Saved entries
Start of Block

(** ** The network that the dialogue asks for *)

Lemma read_ip_pools_valid env pools lines w :
  Forall (fun p => ip_network_ok env (entry_Cidr p) = true) pools ->
  calls (snd (rtmp_new_input.read_ip_pools env pools lines w)) = calls w
  ∧ forall r, fst (rtmp_new_input.read_ip_pools env pools lines w) = Ok r ->
              Forall (fun p => ip_network_ok env (entry_Cidr p) = true) r
              ∧ (pools ≠ [] -> r ≠ []).
Proof.
  revert pools w. induction lines as [|l lines IH]; intros pools w Hp;
    cbn [rtmp_new_input.read_ip_pools]; [done|].
  destruct l as [|c s].
  - split; [done|]. by intros r [= <-].
  - unfold rtmp_new_input.validate_cidr.
    destruct (ip_network_ok env (String c s)) eqn:Hok.
    + destruct (IH (pools ++ [{| entry_Cidr := String c s |}])
                  (with_stdin lines
                     (with_console
                        (Prompted "Enter IP pool CIDR (or leave empty to finish adding pools): ")
                        w))) as [Hc Hr].
      { apply Forall_app. split; [done|]. by constructor. }
      split; [done|]. intros r Hrun. destruct (Hr r Hrun) as [? Hne]. split; [done|].
      intros _. apply Hne. by destruct pools.
    + destruct (IH pools
                  (with_console (Printed "Invalid CIDR format. Please try again.")
                     (with_stdin lines
                        (with_console
                           (Prompted
                              "Enter IP pool CIDR (or leave empty to finish adding pools): ")
                           w)))) as [Hc Hr]; [done|].
      by split.
Qed.

Lemma read_routes_valid env routes lines w :
  Forall (fun r => ip_network_ok env (Cidr r) = true ∧ is_Some (Gateway r)) routes ->
  calls (snd (rtmp_new_input.read_routes env routes lines w)) = calls w
  ∧ forall r, fst (rtmp_new_input.read_routes env routes lines w) = Ok r ->
              Forall (fun r => ip_network_ok env (Cidr r) = true ∧ is_Some (Gateway r)) r.
Proof.
  revert routes w. induction lines as [lines IH] using (induction_ltof1 _ length).
  unfold ltof in IH. intros routes w Hp.
  destruct lines as [|l lines]; cbn [rtmp_new_input.read_routes]; [done|].
  destruct l as [|c s].
  - split; [done|]. by intros r [= <-].
  - unfold rtmp_new_input.validate_cidr.
    destruct (ip_network_ok env (String c s)) eqn:Hok.
    + destruct lines as [|g lines']; [done|].
      match goal with
      | |- context [rtmp_new_input.read_routes env ?rs lines' ?w0] =>
          destruct (IH lines' ltac:(cbn; lia) rs w0) as [Hc Hr]
      end.
      { apply Forall_app. split; [done|]. constructor; [|done]. by split. }
      by split.
    + match goal with
      | |- context [rtmp_new_input.read_routes env routes lines ?w0] =>
          destruct (IH lines ltac:(cbn; lia) routes w0) as [Hc Hr]; [done|]
      end.
      by split.
Qed.
(** * LittleLemon: the function views of the ordering API

    A shallow embedding of [LittleLemonDRF/views-function.py] and
    [LittleLemonDRF/serializers.py].  Every view is a function of the request
    in a monad that threads the database and may raise: a raised exception
    leaves the rows written before it in place, as the views run without a
    transaction of their own.

    The framework (Django, Django REST framework) is modelled where the views
    call it: [Response], [get_object_or_404], [Paginator], the serializers'
    [is_valid] and [save], and the [api_view] wrapper that checks permissions
    and methods.  What the framework leaves to the database or to its text
    conversions is the parameter [Framework] of the development. *)

From Stdlib Require Import ZArith QArith List Ascii String Bool Lia.
From Stdlib Require DecimalString.
Import ListNotations.
Local Open Scope string_scope.
Local Open Scope list_scope.
Local Open Scope Z_scope.

Set Implicit Arguments.

(** ** Values, dictionaries, exceptions *)

(** A JSON value of a request body, or a Python object a view puts into the
    dictionary it hands to a serializer. *)
Inductive value : Type :=
| VNull
| VBool (b : bool)
| VInt (n : Z)
| VDecimal (d : Q)
| VStr (s : string).

(** A Python [dict] with text keys, as a literal lists it. *)
Definition dict : Type := list (string * value).

Fixpoint dict_get (k : string) (d : dict) : option value :=
  match d with
  | [] => None
  | (k', v) :: d' => if String.eqb k k' then Some v else dict_get k d'
  end.

(** The query string: text keys and text values. *)
Definition query : Type := list (string * string).

Fixpoint query_get (k : string) (q : query) : option string :=
  match q with
  | [] => None
  | (k', v) :: q' => if String.eqb k k' then Some v else query_get k q'
  end.

(** Python's truth value of a text ([if search:]). *)
Definition nonempty (s : string) : bool :=
  match s with EmptyString => false | _ => true end.

(** Python's truth value of a JSON value ([if username:]). *)
Definition truthy (v : value) : bool :=
  match v with
  | VNull => false
  | VBool b => b
  | VInt n => negb (n =? 0)
  | VDecimal d => negb (Qeq_bool d 0)
  | VStr s => nonempty s
  end.

(** The exceptions the views and the framework under them raise. *)
Inductive exn : Type :=
| Http404                 (* get_object_or_404 found no row *)
| ValidationError         (* rest_framework: is_valid(raise_exception=True) *)
| NotAuthenticated        (* rest_framework: IsAuthenticated refused *)
| MethodNotAllowed        (* rest_framework: method outside api_view's list *)
| EmptyPage               (* django.core.paginator *)
| PageNotAnInteger        (* django.core.paginator *)
| AssertionError          (* rest_framework: the view returned no Response *)
| KeyError
| AttributeError
| TypeError
| ValueError
| ZeroDivisionError
| InvalidOperation        (* decimal.Decimal of a text that is no number *)
| DoesNotExist
| MultipleObjectsReturned
| FieldError
| IntegrityError          (* a constraint of the database refused the row *)
| LookupValueError.       (* django.core.exceptions.ValidationError of a lookup value *)

Inductive http_method : Type := GET | POST | PUT | PATCH | DELETE.

Definition method_eqb (a b : http_method) : bool :=
  match a, b with
  | GET, GET | POST, POST | PUT, PUT | PATCH, PATCH | DELETE, DELETE => true
  | _, _ => false
  end.

(** rest_framework.status *)
Definition HTTP_200_OK : Z := 200.
Definition HTTP_201_CREATED : Z := 201.
Definition HTTP_204_NO_CONTENT : Z := 204.
Definition HTTP_205_RESET_CONTENT : Z := 205.
Definition HTTP_400_BAD_REQUEST : Z := 400.
Definition HTTP_401_UNAUTHORIZED : Z := 401.
Definition HTTP_403_FORBIDDEN : Z := 403.
Definition HTTP_404_NOT_FOUND : Z := 404.
Definition HTTP_405_METHOD_NOT_ALLOWED : Z := 405.
Definition HTTP_500_INTERNAL_SERVER_ERROR : Z := 500.

(** ** The data model *)

(** Modelled from the spec: [models.py] is not among the sources.  The rows
    have the fields the spec's data model lists and the serializers name; a
    reference is the primary key of the row it points to, and only
    [delivery_crew] may be null.  Decimal amounts are exact rationals. *)
Record User : Type := mkUser {
  user_id : Z;
  username : string;
  email : string }.

Record Category : Type := mkCategory {
  category_id : Z;
  category_title : string;
  category_slug : string }.

Record MenuItem : Type := mkMenuItem {
  menuitem_id : Z;
  menuitem_title : string;
  menuitem_price : Q;
  menuitem_category : Z;
  menuitem_featured : bool }.

Record Cart : Type := mkCart {
  cart_id : Z;
  cart_user : Z;
  cart_menuitem : Z;
  cart_unit_price : Q;
  cart_quantity : Z;
  cart_price : Q }.

Record Order : Type := mkOrder {
  order_id : Z;
  order_user : Z;
  order_delivery_crew : option Z;
  order_status : Z;
  order_date : string;
  order_total : Q }.

Record OrderItem : Type := mkOrderItem {
  orderitem_id : Z;
  orderitem_order : Z;
  orderitem_menuitem : Z;
  orderitem_quantity : Z;
  orderitem_price : Q }.

Record Rating : Type := mkRating {
  rating_id : Z;
  rating_user : Z;
  rating_menuitem_id : Z;
  rating_rating : Z }.

(** The database: one list of rows per table, in table order; [memberships]
    is the table behind [user.groups] and [group.user_set]. *)
Record DB : Type := mkDB {
  users : list User;
  groups : list string;
  memberships : list (Z * string);
  categories : list Category;
  menuitems_table : list MenuItem;
  carts : list Cart;
  orders : list Order;
  orderitems : list OrderItem;
  ratings : list Rating }.

(** ** The monad of a view: database state and exceptions *)

Inductive res (A : Type) : Type :=
| Ok (a : A)
| Raise (e : exn).
Arguments Ok {A} a.
Arguments Raise {A} e.

Definition M (A : Type) : Type := DB -> res A * DB.

Definition ret {A} (a : A) : M A := fun db => (Ok a, db).
Definition raise {A} (e : exn) : M A := fun db => (Raise e, db).
Definition bind {A B} (m : M A) (k : A -> M B) : M B :=
  fun db => match m db with
            | (Ok a, db') => k a db'
            | (Raise e, db') => (Raise e, db')
            end.
Definition get_db : M DB := fun db => (Ok db, db).
Definition lift {A} (r : res A) : M A := fun db => (r, db).

(** [try: m except e: h] *)
Definition try_except {A} (m : M A) (e : exn -> bool) (h : M A) : M A :=
  fun db => match m db with
            | (Raise x, db') => if e x then h db' else (Raise x, db')
            | r => r
            end.

Declare Scope view_scope.
Delimit Scope view_scope with view.
Notation "x <- m ;; k" := (bind m (fun x => k))
  (at level 61, m at next level, right associativity) : view_scope.
Notation "m ;;; k" := (bind m (fun _ => k))
  (at level 61, right associativity) : view_scope.
Local Open Scope view_scope.

(** ** What the views return *)

(** The body of a response.  A serialized order carries its order items, the
    [orderitem] field of [OrderSerializer]. *)
Inductive payload : Type :=
| Message (s : string)                          (* {"message": s} *)
| Code (n : Z)                                  (* a bare number given as the data *)
| CategoryData (c : Category)
| CategoryList (l : list Category)
| MenuItemData (m : MenuItem)
| MenuItemList (l : list MenuItem)
| UserList (l : list User)
| CartData (c : Cart)
| OrderData (o : Order * list OrderItem)
| OrderList (l : list (Order * list OrderItem))
| RatingData (r : Rating)
| RatingList (l : list Rating).

Record Response : Type := mkResponse {
  response_data : payload;
  response_status : Z }.

(** [Response(data, status)] and [Response(data)]: the first positional
    argument of [rest_framework.response.Response] is the data, and a response
    built without a status is sent as 200. *)
Definition Response2 (data : payload) (status : Z) : Response := mkResponse data status.
Definition Response1 (data : payload) : Response := mkResponse data HTTP_200_OK.

Record Request : Type := mkRequest {
  request_method : http_method;
  request_user : option Z;          (* None: AnonymousUser *)
  request_data : dict;
  request_query_params : query }.

(** The status line the client sees: the response's own, or the one the
    framework's exception handler gives an exception that leaves the view. *)
Definition status_of_exn (e : exn) : Z :=
  match e with
  | Http404 => HTTP_404_NOT_FOUND
  | ValidationError => HTTP_400_BAD_REQUEST
  | NotAuthenticated => HTTP_401_UNAUTHORIZED
  | MethodNotAllowed => HTTP_405_METHOD_NOT_ALLOWED
  | _ => HTTP_500_INTERNAL_SERVER_ERROR
  end.

Definition http_status (r : res Response) : Z :=
  match r with
  | Ok resp => response_status resp
  | Raise e => status_of_exn e
  end.

(** ** The framework's conversions and orderings *)

(** What Django and the database decide and the repository does not: how a
    text or a JSON value converts to a number, a text, a date or a key, how
    the database matches a pattern and orders rows.  [None] is the failure of
    the conversion; for [order_by] it is [FieldError]. *)
Class Framework : Type := {
  py_int : string -> option Z;                (* int(text) *)
  py_Decimal : value -> option Q;             (* decimal.Decimal(x) *)
  lookup_decimal : string -> option Q;        (* the value of a total__lte / price__lte lookup *)
  icontains : string -> string -> bool;       (* icontains pattern text *)
  status_text : Z -> string;                  (* the status column as the pattern sees it *)
  order_by_menuitems : list string -> list MenuItem -> option (list MenuItem);
  order_by_orders : list string -> list Order -> option (list Order);
  to_int : value -> option Z;                 (* IntegerField *)
  to_decimal : value -> option Q;             (* DecimalField *)
  to_text : value -> option string;           (* CharField, SlugField *)
  to_bool : value -> option bool;             (* BooleanField *)
  to_date : value -> option string;           (* DateField *)
  to_pk : value -> option Z;                  (* the key a lookup by pk reads off the value *)
  py_str : value -> string                    (* str(x) *)
}.

(** ** Object-relational helpers *)

Definition in_group (db : DB) (u : option Z) (name : string) : bool :=
  match u with
  | None => false
  | Some uid =>
      existsb (fun m => (fst m =? uid) && String.eqb (snd m) name) (memberships db)
  end.
Arguments in_group : simpl never.

(** [Model.objects.get(...)]: the one row that matches. *)
Definition objects_get {A} (rows : list A) (p : A -> bool) : res A :=
  match filter p rows with
  | [] => Raise DoesNotExist
  | [x] => Ok x
  | _ => Raise MultipleObjectsReturned
  end.

Definition get_object_or_404 {A} (rows : list A) (p : A -> bool) : res A :=
  match filter p rows with
  | [] => Raise Http404
  | [x] => Ok x
  | _ => Raise MultipleObjectsReturned
  end.

(** The key of a new row: one past the largest key of the table. *)
Definition next_id (ids : list Z) : Z := 1 + fold_right Z.max 0 ids.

End of Block

**ASSIGNMENT:** Retype exactly, and only, the lines above from the one where "(c : Category)" occurs up to and including the one where "lookup_decimal : string" occurs.

**RESULT:**
| CategoryData (c : Category)
| CategoryList (l : list Category)
| MenuItemData (m : MenuItem)
| MenuItemList (l : list MenuItem)
| UserList (l : list User)
| CartData (c : Cart)
| OrderData (o : Order * list OrderItem)
| OrderList (l : list (Order * list OrderItem))
| RatingData (r : Rating)
| RatingList (l : list Rating).

Record Response : Type := mkResponse {
  response_data : payload;
  response_status : Z }.

(** [Response(data, status)] and [Response(data)]: the first positional
    argument of [rest_framework.response.Response] is the data, and a response
    built without a status is sent as 200. *)
Definition Response2 (data : payload) (status : Z) : Response := mkResponse data status.
Definition Response1 (data : payload) : Response := mkResponse data HTTP_200_OK.

Record Request : Type := mkRequest {
  request_method : http_method;
  request_user : option Z;          (* None: AnonymousUser *)
  request_data : dict;
  request_query_params : query }.

(** The status line the client sees: the response's own, or the one the
    framework's exception handler gives an exception that leaves the view. *)
Definition status_of_exn (e : exn) : Z :=
  match e with
  | Http404 => HTTP_404_NOT_FOUND
  | ValidationError => HTTP_400_BAD_REQUEST
  | NotAuthenticated => HTTP_401_UNAUTHORIZED
  | MethodNotAllowed => HTTP_405_METHOD_NOT_ALLOWED
  | _ => HTTP_500_INTERNAL_SERVER_ERROR
  end.

Definition http_status (r : res Response) : Z :=
  match r with
  | Ok resp => response_status resp
  | Raise e => status_of_exn e
  end.

(** ** The framework's conversions and orderings *)

(** What Django and the database decide and the repository does not: how a
    text or a JSON value converts to a number, a text, a date or a key, how
    the database matches a pattern and orders rows.  [None] is the failure of
    the conversion; for [order_by] it is [FieldError]. *)
Class Framework : Type := {
  py_int : string -> option Z;                (* int(text) *)
  py_Decimal : value -> option Q;             (* decimal.Decimal(x) *)
  lookup_decimal : string -> option Q;        (* the value of a total__lte / price__lte lookup *)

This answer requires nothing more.